Collected data
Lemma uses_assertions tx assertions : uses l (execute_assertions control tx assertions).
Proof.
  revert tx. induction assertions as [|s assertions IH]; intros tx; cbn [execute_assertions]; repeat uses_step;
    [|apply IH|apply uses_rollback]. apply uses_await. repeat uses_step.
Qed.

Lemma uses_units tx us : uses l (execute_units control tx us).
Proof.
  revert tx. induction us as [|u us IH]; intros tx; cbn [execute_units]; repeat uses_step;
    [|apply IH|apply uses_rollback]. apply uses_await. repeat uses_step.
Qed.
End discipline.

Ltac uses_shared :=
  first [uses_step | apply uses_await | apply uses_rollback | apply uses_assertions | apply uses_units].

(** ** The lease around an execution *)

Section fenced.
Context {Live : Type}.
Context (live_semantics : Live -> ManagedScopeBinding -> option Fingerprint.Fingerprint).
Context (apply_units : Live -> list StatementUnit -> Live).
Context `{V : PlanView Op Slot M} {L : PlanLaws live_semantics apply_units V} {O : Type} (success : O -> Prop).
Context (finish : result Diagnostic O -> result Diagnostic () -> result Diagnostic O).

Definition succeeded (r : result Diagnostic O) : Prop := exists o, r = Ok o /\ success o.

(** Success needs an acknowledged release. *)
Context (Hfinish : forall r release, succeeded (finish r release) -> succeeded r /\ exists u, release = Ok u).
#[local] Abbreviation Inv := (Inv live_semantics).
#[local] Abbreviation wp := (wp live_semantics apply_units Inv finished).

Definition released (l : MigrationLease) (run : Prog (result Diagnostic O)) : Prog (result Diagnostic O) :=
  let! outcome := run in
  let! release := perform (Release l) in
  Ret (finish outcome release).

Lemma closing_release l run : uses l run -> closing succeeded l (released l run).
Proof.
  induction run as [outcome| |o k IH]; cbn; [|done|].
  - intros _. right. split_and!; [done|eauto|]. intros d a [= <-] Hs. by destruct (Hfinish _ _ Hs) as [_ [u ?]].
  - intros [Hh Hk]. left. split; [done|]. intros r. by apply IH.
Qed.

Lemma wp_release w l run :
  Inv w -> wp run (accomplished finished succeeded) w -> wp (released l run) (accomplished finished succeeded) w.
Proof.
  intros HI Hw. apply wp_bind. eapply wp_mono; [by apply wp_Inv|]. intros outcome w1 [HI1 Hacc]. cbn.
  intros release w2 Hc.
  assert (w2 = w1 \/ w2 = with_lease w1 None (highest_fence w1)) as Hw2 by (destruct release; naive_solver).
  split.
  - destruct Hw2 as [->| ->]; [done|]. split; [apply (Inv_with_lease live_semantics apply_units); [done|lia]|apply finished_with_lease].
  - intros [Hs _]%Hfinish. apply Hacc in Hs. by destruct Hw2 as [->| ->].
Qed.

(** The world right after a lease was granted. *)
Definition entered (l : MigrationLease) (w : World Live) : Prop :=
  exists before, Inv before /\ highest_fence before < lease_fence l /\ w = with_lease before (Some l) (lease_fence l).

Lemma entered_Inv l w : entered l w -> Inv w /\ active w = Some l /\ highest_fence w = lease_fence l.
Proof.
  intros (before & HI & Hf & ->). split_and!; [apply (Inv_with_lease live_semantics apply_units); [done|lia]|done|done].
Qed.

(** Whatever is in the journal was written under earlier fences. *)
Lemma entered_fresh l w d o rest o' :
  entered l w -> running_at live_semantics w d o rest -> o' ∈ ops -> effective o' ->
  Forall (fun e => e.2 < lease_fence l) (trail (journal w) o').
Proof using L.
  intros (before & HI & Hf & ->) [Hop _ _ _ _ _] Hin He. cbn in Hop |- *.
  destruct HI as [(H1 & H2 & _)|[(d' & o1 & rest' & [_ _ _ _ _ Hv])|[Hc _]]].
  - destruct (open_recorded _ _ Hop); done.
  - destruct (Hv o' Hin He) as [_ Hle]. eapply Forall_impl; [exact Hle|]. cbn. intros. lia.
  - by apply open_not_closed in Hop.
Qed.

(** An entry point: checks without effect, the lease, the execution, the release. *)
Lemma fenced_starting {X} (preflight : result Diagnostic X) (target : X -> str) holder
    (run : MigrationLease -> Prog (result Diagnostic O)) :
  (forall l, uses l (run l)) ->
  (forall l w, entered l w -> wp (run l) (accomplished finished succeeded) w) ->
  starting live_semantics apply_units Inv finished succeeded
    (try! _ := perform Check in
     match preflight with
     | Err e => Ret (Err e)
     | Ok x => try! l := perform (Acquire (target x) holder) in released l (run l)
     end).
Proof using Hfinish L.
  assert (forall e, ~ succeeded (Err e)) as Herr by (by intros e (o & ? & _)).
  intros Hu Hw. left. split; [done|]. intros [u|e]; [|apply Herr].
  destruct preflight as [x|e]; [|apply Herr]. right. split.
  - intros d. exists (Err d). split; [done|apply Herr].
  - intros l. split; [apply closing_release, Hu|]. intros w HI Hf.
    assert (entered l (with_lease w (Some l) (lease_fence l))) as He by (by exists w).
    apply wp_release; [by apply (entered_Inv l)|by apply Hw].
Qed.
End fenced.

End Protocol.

• Task instructions
Find the lines in the entries above where "local" occurs, and copy each of them.

• Final answer
#[local] Abbreviation Inv := (Inv live_semantics).
#[local] Abbreviation wp := (wp live_semantics apply_units Inv finished).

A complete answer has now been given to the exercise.